───── DATA SUPPLIED ─────

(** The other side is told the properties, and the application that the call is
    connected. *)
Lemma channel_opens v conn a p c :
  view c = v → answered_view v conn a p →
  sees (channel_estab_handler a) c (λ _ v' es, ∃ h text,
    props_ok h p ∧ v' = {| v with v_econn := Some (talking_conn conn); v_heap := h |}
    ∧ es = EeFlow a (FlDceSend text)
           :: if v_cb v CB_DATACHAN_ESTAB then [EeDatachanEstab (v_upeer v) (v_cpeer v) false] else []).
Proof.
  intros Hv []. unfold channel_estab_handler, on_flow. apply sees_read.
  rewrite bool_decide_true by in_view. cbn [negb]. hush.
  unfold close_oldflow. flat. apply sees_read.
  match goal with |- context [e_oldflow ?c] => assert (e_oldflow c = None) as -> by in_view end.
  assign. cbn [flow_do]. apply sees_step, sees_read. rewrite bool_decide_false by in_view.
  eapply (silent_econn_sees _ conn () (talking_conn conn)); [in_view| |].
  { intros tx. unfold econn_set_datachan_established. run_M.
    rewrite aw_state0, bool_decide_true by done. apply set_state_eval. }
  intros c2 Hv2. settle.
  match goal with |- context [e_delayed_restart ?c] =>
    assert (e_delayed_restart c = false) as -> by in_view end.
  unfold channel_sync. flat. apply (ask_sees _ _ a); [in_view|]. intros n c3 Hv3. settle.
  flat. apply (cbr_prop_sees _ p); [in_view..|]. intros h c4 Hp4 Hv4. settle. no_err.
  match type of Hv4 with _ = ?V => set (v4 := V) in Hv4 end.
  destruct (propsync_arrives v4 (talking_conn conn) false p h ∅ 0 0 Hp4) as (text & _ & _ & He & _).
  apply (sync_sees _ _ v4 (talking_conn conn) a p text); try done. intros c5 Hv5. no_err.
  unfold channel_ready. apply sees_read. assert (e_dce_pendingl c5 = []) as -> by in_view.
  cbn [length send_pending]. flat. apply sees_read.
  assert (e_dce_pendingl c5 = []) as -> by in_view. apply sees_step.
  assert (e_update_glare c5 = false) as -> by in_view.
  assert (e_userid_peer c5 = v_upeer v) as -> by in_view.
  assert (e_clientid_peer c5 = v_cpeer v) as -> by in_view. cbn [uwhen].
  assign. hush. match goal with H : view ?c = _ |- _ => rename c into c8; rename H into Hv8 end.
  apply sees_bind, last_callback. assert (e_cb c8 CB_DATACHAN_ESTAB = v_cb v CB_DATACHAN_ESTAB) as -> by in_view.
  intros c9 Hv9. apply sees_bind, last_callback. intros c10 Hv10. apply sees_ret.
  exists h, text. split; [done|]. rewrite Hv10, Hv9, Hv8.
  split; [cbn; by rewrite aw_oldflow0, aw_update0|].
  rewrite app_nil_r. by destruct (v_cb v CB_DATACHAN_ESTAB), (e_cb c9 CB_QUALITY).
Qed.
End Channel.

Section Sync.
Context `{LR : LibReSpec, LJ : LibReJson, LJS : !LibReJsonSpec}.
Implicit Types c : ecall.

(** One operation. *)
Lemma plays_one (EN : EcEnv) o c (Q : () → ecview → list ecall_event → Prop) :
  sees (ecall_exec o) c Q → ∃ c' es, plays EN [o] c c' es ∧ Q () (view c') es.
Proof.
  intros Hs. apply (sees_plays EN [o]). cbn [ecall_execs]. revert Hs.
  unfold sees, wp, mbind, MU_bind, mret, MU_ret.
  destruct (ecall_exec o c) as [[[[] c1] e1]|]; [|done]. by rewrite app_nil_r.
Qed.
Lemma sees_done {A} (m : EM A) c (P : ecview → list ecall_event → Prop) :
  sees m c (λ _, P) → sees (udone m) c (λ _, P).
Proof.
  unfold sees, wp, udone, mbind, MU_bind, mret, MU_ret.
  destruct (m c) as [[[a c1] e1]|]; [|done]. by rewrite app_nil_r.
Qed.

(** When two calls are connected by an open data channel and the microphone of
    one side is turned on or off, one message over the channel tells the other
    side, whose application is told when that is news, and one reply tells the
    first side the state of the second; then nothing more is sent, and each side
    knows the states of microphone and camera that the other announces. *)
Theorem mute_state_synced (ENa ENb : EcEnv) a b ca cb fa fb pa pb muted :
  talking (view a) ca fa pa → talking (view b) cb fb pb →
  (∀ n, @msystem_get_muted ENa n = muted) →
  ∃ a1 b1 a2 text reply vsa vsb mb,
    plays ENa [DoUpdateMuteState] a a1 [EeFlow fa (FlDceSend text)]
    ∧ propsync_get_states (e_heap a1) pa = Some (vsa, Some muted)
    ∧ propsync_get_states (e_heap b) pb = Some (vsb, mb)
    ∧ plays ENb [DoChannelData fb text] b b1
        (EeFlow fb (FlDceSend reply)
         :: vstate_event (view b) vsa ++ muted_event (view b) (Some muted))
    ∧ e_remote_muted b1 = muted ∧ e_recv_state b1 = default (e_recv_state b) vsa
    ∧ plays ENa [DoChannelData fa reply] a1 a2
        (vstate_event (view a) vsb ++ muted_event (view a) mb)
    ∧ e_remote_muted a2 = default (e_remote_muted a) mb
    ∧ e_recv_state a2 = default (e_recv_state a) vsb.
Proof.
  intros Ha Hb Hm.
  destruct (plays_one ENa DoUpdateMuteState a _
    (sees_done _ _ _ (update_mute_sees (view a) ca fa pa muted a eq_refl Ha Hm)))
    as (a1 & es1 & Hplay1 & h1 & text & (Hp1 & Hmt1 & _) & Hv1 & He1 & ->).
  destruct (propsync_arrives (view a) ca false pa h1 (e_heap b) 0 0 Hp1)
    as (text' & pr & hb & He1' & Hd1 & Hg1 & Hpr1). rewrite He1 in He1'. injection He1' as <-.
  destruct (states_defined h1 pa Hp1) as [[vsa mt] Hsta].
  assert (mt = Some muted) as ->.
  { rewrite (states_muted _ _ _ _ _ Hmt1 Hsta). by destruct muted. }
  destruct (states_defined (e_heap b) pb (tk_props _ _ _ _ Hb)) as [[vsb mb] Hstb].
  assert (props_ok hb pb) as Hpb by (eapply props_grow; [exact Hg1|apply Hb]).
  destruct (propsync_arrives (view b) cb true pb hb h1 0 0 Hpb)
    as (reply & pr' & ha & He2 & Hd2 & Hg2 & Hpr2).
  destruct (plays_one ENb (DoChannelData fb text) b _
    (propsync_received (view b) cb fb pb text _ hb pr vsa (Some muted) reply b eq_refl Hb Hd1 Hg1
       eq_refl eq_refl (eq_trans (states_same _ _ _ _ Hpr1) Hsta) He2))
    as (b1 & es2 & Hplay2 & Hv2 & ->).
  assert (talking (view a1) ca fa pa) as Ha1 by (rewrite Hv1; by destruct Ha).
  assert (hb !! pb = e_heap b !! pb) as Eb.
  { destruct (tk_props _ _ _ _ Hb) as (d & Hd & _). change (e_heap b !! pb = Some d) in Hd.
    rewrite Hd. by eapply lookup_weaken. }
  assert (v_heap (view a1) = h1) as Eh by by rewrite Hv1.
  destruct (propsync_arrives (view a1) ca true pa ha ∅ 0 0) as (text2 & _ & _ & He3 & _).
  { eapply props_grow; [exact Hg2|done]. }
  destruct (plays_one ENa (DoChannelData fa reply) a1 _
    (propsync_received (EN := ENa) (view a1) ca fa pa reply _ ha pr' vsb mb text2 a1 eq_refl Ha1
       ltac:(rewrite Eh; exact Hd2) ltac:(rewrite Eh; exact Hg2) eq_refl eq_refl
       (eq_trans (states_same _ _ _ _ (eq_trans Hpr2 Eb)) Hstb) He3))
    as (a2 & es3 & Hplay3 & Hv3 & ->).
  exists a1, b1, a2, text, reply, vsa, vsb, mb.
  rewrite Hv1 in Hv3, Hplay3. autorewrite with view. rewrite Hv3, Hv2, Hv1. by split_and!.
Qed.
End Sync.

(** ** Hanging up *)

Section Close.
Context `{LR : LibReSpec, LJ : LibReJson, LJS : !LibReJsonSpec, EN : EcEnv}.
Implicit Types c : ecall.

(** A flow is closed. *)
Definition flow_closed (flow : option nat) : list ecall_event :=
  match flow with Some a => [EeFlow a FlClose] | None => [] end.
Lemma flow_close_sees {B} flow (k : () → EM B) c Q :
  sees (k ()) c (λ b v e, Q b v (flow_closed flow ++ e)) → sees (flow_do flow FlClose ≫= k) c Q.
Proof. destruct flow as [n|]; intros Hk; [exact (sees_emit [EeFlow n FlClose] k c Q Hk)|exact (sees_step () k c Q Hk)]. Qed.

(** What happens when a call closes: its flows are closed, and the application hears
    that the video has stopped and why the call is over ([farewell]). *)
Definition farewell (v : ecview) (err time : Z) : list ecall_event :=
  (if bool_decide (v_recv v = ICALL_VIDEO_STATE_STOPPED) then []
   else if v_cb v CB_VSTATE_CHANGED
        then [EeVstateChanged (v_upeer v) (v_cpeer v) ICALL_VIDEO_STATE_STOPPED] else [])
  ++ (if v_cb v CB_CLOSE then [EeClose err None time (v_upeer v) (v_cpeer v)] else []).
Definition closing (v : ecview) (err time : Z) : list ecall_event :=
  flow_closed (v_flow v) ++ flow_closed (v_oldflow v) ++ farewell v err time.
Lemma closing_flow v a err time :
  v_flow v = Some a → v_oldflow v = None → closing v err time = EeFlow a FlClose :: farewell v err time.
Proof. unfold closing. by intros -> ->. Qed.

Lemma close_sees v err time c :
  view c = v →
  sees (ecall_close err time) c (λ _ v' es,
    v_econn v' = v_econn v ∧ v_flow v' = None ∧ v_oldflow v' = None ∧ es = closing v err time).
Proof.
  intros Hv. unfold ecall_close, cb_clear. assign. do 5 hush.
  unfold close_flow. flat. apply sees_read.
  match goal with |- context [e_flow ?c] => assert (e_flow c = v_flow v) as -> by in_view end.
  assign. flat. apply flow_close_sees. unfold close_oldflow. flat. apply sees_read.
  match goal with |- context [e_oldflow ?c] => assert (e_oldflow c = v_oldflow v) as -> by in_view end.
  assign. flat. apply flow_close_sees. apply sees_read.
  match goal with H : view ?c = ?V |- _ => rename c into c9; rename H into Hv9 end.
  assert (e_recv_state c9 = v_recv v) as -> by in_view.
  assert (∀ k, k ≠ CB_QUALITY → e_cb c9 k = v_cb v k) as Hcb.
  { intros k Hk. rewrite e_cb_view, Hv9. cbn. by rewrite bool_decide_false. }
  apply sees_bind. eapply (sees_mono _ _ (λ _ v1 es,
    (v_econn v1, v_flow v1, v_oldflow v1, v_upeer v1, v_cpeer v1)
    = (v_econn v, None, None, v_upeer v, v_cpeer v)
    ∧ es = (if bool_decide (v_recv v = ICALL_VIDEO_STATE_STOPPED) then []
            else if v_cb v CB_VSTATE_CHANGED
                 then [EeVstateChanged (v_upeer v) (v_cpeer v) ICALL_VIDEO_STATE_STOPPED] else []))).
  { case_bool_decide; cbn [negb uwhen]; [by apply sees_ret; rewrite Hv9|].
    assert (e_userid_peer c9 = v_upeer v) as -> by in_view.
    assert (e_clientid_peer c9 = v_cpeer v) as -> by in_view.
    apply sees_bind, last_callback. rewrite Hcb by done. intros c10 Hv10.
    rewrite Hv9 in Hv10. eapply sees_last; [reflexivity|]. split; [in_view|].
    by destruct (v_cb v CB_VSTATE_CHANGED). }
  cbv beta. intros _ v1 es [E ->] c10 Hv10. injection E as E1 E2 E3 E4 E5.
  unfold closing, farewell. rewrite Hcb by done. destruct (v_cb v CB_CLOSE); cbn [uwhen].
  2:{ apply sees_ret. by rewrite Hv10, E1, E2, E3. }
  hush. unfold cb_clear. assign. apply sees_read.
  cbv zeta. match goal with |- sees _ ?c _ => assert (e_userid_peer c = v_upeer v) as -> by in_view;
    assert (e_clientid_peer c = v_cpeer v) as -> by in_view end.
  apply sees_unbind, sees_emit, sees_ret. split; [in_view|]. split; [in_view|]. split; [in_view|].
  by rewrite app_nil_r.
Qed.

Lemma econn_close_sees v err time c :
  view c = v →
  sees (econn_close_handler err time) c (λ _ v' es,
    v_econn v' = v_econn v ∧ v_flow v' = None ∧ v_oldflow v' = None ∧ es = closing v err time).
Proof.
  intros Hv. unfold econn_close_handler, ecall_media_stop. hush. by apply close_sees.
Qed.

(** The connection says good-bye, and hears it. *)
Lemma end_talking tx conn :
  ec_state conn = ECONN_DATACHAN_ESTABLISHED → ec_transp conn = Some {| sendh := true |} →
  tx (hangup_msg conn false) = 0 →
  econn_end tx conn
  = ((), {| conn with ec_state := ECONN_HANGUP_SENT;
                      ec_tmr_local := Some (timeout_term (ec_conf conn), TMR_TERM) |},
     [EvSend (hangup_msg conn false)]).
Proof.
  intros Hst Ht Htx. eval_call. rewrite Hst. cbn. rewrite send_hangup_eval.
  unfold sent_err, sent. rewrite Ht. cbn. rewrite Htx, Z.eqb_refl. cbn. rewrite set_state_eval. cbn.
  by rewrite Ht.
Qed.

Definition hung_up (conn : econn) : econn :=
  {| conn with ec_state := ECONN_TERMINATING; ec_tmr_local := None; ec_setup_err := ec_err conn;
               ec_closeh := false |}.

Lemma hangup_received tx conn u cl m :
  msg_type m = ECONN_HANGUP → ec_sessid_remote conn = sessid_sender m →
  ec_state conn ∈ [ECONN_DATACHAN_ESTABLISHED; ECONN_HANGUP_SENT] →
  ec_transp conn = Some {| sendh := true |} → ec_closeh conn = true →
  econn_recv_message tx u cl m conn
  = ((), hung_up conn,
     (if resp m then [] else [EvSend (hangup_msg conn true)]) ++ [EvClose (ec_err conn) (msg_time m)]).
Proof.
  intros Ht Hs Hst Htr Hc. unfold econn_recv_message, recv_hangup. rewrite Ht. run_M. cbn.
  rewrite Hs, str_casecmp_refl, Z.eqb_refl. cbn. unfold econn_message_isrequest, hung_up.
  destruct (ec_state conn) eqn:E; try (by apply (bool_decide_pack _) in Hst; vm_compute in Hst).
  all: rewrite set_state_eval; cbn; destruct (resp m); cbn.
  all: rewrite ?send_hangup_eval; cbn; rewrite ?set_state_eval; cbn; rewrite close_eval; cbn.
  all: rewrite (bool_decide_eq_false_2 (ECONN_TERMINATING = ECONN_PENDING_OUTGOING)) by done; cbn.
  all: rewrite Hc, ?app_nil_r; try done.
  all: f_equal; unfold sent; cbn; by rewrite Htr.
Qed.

─────
───── DATA SUPPLIED ─────

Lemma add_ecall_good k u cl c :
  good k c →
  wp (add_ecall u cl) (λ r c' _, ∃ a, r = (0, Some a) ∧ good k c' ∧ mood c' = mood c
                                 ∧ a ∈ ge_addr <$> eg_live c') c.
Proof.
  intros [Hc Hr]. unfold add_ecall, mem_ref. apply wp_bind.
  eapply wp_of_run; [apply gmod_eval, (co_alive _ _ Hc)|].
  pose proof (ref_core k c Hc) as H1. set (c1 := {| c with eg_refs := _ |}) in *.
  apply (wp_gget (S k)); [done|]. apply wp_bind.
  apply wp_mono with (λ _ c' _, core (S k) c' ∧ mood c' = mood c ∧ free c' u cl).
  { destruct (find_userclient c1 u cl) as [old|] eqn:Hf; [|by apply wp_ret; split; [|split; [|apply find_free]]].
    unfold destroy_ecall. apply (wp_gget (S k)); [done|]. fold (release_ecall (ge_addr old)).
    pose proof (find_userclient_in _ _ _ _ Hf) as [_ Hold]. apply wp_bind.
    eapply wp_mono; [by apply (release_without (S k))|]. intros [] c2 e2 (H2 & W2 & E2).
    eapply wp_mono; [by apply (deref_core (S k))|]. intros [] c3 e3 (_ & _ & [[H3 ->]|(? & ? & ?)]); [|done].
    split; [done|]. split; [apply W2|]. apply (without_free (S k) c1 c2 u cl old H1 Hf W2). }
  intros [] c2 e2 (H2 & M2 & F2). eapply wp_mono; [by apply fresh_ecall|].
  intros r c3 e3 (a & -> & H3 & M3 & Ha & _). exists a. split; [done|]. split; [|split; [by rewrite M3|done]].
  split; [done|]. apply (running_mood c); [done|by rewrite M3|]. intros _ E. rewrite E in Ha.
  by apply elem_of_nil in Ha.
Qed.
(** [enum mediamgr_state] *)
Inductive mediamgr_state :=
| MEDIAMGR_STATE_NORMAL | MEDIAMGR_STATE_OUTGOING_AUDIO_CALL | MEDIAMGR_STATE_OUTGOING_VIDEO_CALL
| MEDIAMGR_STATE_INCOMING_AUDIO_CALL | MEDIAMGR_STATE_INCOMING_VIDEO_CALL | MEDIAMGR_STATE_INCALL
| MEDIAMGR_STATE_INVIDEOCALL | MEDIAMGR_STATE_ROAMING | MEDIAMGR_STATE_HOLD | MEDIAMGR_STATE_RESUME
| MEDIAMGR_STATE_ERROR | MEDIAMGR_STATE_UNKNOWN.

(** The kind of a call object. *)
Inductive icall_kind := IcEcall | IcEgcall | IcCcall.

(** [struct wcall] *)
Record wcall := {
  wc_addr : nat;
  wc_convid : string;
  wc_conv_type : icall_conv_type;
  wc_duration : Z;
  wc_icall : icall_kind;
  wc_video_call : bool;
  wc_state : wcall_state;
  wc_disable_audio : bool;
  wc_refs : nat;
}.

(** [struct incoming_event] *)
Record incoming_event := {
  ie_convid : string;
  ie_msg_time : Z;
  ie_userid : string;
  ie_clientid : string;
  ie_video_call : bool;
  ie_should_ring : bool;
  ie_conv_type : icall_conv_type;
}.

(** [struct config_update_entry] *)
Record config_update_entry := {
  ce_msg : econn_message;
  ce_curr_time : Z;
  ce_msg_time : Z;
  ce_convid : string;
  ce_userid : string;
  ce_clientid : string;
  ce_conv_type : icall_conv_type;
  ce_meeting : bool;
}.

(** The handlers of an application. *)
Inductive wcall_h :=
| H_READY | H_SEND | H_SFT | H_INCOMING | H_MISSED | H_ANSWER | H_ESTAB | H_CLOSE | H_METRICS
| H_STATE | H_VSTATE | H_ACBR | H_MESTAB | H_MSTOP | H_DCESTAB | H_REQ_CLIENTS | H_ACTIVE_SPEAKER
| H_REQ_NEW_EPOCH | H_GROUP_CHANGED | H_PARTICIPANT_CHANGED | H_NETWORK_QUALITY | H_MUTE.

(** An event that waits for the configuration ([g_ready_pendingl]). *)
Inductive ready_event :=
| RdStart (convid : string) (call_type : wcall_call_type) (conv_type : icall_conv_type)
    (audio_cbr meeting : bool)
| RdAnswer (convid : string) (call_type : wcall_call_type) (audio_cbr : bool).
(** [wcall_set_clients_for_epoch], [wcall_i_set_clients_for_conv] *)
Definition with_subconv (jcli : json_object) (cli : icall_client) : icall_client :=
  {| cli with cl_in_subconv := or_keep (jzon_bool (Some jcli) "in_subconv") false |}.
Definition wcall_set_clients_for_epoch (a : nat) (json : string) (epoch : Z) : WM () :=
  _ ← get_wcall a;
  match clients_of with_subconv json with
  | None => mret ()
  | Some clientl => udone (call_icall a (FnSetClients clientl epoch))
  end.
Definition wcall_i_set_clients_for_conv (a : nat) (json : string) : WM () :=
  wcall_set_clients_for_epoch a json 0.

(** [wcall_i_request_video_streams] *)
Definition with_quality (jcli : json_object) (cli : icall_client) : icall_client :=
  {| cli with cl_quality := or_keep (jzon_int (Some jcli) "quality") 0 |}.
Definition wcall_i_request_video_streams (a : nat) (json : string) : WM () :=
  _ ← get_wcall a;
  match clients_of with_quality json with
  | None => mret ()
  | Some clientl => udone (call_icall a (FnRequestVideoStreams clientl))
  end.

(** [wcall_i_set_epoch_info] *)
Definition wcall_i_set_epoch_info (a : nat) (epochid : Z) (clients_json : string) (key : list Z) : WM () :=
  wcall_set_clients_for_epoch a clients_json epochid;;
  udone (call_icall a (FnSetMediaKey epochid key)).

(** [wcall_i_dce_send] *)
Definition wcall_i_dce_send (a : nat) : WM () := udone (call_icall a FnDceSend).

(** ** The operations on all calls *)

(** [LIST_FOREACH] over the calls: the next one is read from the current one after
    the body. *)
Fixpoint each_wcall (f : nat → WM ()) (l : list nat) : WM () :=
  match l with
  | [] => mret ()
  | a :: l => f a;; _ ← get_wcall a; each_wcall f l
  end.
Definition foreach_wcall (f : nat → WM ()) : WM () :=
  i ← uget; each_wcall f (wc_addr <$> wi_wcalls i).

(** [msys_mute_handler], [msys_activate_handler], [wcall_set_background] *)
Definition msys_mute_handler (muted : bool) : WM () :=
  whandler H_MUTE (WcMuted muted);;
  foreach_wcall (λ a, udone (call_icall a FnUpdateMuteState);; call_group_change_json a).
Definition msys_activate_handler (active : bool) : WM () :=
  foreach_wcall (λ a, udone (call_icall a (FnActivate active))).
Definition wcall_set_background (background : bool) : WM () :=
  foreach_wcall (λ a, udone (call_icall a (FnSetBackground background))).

─────

TASK DIRECTIONS: Your answer should be the lines of the listing above between the line holding "(** The other" and the line holding "assert (e_clientid_peer c5", inclusive, restated word for word and alone.

ANSWER SECTION:
(** The other side is told the properties, and the application that the call is
    connected. *)
Lemma channel_opens v conn a p c :
  view c = v → answered_view v conn a p →
  sees (channel_estab_handler a) c (λ _ v' es, ∃ h text,
    props_ok h p ∧ v' = {| v with v_econn := Some (talking_conn conn); v_heap := h |}
    ∧ es = EeFlow a (FlDceSend text)
           :: if v_cb v CB_DATACHAN_ESTAB then [EeDatachanEstab (v_upeer v) (v_cpeer v) false] else []).
Proof.
  intros Hv []. unfold channel_estab_handler, on_flow. apply sees_read.
  rewrite bool_decide_true by in_view. cbn [negb]. hush.
  unfold close_oldflow. flat. apply sees_read.
  match goal with |- context [e_oldflow ?c] => assert (e_oldflow c = None) as -> by in_view end.
  assign. cbn [flow_do]. apply sees_step, sees_read. rewrite bool_decide_false by in_view.
  eapply (silent_econn_sees _ conn () (talking_conn conn)); [in_view| |].
  { intros tx. unfold econn_set_datachan_established. run_M.
    rewrite aw_state0, bool_decide_true by done. apply set_state_eval. }
  intros c2 Hv2. settle.
  match goal with |- context [e_delayed_restart ?c] =>
    assert (e_delayed_restart c = false) as -> by in_view end.
  unfold channel_sync. flat. apply (ask_sees _ _ a); [in_view|]. intros n c3 Hv3. settle.
  flat. apply (cbr_prop_sees _ p); [in_view..|]. intros h c4 Hp4 Hv4. settle. no_err.
  match type of Hv4 with _ = ?V => set (v4 := V) in Hv4 end.
  destruct (propsync_arrives v4 (talking_conn conn) false p h ∅ 0 0 Hp4) as (text & _ & _ & He & _).
  apply (sync_sees _ _ v4 (talking_conn conn) a p text); try done. intros c5 Hv5. no_err.
  unfold channel_ready. apply sees_read. assert (e_dce_pendingl c5 = []) as -> by in_view.
  cbn [length send_pending]. flat. apply sees_read.
  assert (e_dce_pendingl c5 = []) as -> by in_view. apply sees_step.
  assert (e_update_glare c5 = false) as -> by in_view.
  assert (e_userid_peer c5 = v_upeer v) as -> by in_view.
  assert (e_clientid_peer c5 = v_cpeer v) as -> by in_view. cbn [uwhen].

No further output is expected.